Bill offered up the example of Reagan, an ex-actor, accepted by Californians as a reasonable choice for governor and then by Americans as a choice for President. Or one could look at Arnold presently. From Canada, there is the example of Pierre Trudeau...a writer, traveller and general bon vivant with a short time in government but with immense talents and intelligence who went on to become one of the two or three most important leaders in our history. Or, one could consider the case I think is most appropriate...Lincoln. When he arrived here in New York and gave his speech at Coopers Union, he was without the sort of background you seem to consider necessary. Accounts of that speech, written by the New York press of the time still absolutely thrilling to read. The exceptional qualities of the man were evident immediately and with clarity from that single speech.

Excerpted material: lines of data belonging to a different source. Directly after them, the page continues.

(** The end of a text that ends in a line feed. *)
Lemma suffix_of_line t a b :
  t +:+ NL = a +:+ b → b ≠ "" → ∃ b', b = b' +:+ NL ∧ t = a +:+ b'.
Proof.
  intros H Hb. destruct (app_eq_split _ _ _ _ H) as [e [[-> He]|[-> ->]]].
  - destruct e as [|x e].
    + simpl in He. subst b. exists "". by rewrite !app_nil_r_str.
    + injection He as _ He. destruct e; simpl in He; [|done]. by subst b.
  - by exists e.
Qed.

(** In a line of the second kind no match begins. *)
Lemma no_match_in_other t after a b :
  other_ok t after = true → t +:+ NL = a +:+ b → b ≠ "" →
  match_here import_re (b +:+ after) = None.
Proof.
  unfold other_ok. intros [Hlf Hok]%andb_true_iff Heq Hb.
  destruct (suffix_of_line _ _ _ Heq Hb) as (b' & -> & ->).
  assert (str_all (cset_mem CAny) b' = true) as Hb' by (by eapply str_all_suffix).
  destruct (match_here import_re ((b' +:+ NL) +:+ after)) as [[caps rest]|] eqn:Hm;
    [exfalso|done].
  replace ((b' +:+ NL) +:+ after) with (b' +:+ String LF after) in Hm by (by norm_app).
  apply orb_true_iff in Hok as [Hfrom|Hok].
  { apply negb_true_iff in Hfrom. apply contains_suffix in Hfrom.
    apply match_import_from in Hm.
    apply (startswith_before_lf "from") in Hm; [|done].
    by rewrite (contains_startswith _ _ Hm) in Hfrom. }
  apply andb_true_iff in Hok as [Hok Hnext]. apply andb_true_iff in Hok as [Hpb2 Hend].
  apply negb_true_iff in Hpb2, Hend, Hnext.
  apply match_import_inv in Hm as (a0 & w & g1 & b0 & w' & g2 & Hs & Hw & Hg1 & Hw' & Hg2 & _).
  destruct (cut_lf (String a0 w)) as [Hw1|(u & v & Hw1 & Hu)].
  - destruct (cut_lf (String b0 w')) as [Hw2|(u & v & Hw2 & Hu)].
    + destruct (cut_lf rest) as [Hrest|(ra & rb & -> & Hra)].
      * assert (str_all (cset_mem CAny) (b' +:+ String LF after) = true) as Hall.
        { rewrite Hs, !str_all_app, Hw1, Hg1, Hw2, Hg2, Hrest. done. }
        rewrite str_all_app in Hall. simpl in Hall. by rewrite andb_false_r in Hall.
      * replace ("from" +:+ String a0 w +:+ g1 +:+ String b0 w' +:+ "import " +:+ g2
                 +:+ "pb2" +:+ ra +:+ String LF rb)
          with (("from" +:+ String a0 w +:+ g1 +:+ String b0 w' +:+ "import " +:+ g2
                 +:+ "pb2" +:+ ra) +:+ String LF rb) in Hs by (by norm_app).
        apply first_lf_unique in Hs as [-> _]; [|done|].
        2:{ change ("from" +:+ String a0 w +:+ g1 +:+ String b0 w' +:+ "import " +:+ g2
                 +:+ "pb2" +:+ ra)
              with ("from" +:+ (String a0 w +:+ g1 +:+ String b0 w' +:+ "import " +:+ g2
                 +:+ "pb2" +:+ ra)).
            rewrite !str_all_app, Hw1, Hg1, Hw2, Hg2, Hra. done. }
        apply contains_suffix in Hpb2.
        replace ("from" +:+ String a0 w +:+ g1 +:+ String b0 w' +:+ "import " +:+ g2
                 +:+ "pb2" +:+ ra)
          with (("from" +:+ String a0 w +:+ g1 +:+ String b0 w' +:+ "import " +:+ g2)
                 +:+ "pb2" +:+ ra) in Hpb2 by (by norm_app).
        by rewrite contains_intro in Hpb2.
    + rewrite Hw2 in Hs, Hw'.
      replace ("from" +:+ String a0 w +:+ g1 +:+ (u +:+ String LF v) +:+ "import " +:+ g2
               +:+ "pb2" +:+ rest)
        with (("from" +:+ String a0 w +:+ g1 +:+ u)
              +:+ String LF (v +:+ "import " +:+ g2 +:+ "pb2" +:+ rest)) in Hs
        by (by norm_app).
      apply first_lf_unique in Hs as [_ ->]; [|done|].
      2:{ change ("from" +:+ String a0 w +:+ g1 +:+ u)
            with ("from" +:+ (String a0 w +:+ g1 +:+ u)).
          rewrite !str_all_app, Hw1, Hg1, Hu. done. }
      rewrite str_all_app in Hw'. apply andb_true_iff in Hw' as [_ Hv].
      simpl in Hv. unfold next_is_import in Hnext.
      rewrite lstrip_spaces in Hnext by done. by simpl in Hnext.
  - rewrite Hw1 in Hs, Hw.
    replace ("from" +:+ (u +:+ String LF v) +:+ g1 +:+ String b0 w' +:+ "import " +:+ g2
             +:+ "pb2" +:+ rest)
      with (("from" +:+ u) +:+ String LF (v +:+ g1 +:+ String b0 w' +:+ "import " +:+ g2
             +:+ "pb2" +:+ rest)) in Hs by (by norm_app).
    apply first_lf_unique in Hs as [-> _]; [|done|by simpl].
    rewrite str_all_app in Hw. apply andb_true_iff in Hw as [Hu' _].
    replace (a +:+ "from" +:+ u) with (a +:+ "from" +:+ u) in Hend by done.
    by rewrite ends_in_from in Hend.
Qed.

America is now, and has been for a while, deeply divided within itself. Continuation of that self-destructive dynamic moving into the complex and dangerous future we all see ahead would be tragic. Another divisive leader like Bush has been (imagine Gingrich as president now!) who moves to that divisiveness out of electoral strategies or out of us/them ideologies will take the US in a direction towards self-destruction.
There have been few points in American history when you have so needed a leader who can inspire - through charisma, integrity and intelligence - Americans to come together. Not to mention, a leader whom the rest of the world can understand and respect. There are a lot of lessons to be learned from Iraq but a fundamental one is that America cannot continue to operate as an arrogant bully with the expectation that this will bring more positive consequences than negative.
Furthermore, you really do not make an accounting of how broad (across party/ideological lines) Obama's appeal is, suggesting that it is limited to folks on the "left". Earlier here, I've quoted people like David Brooks and Pat Buchannan and David Gergen and others who have acknowledged this man's gifts and potential. That is the typical understanding from thoughtful folks on the right. They often point to Reagan as well. It is only the folks who are deeply invested in republican party dominance or in a bastardized and impoverished modern "conservative" ideology who will proceed to ignore and refute what everyone else sees.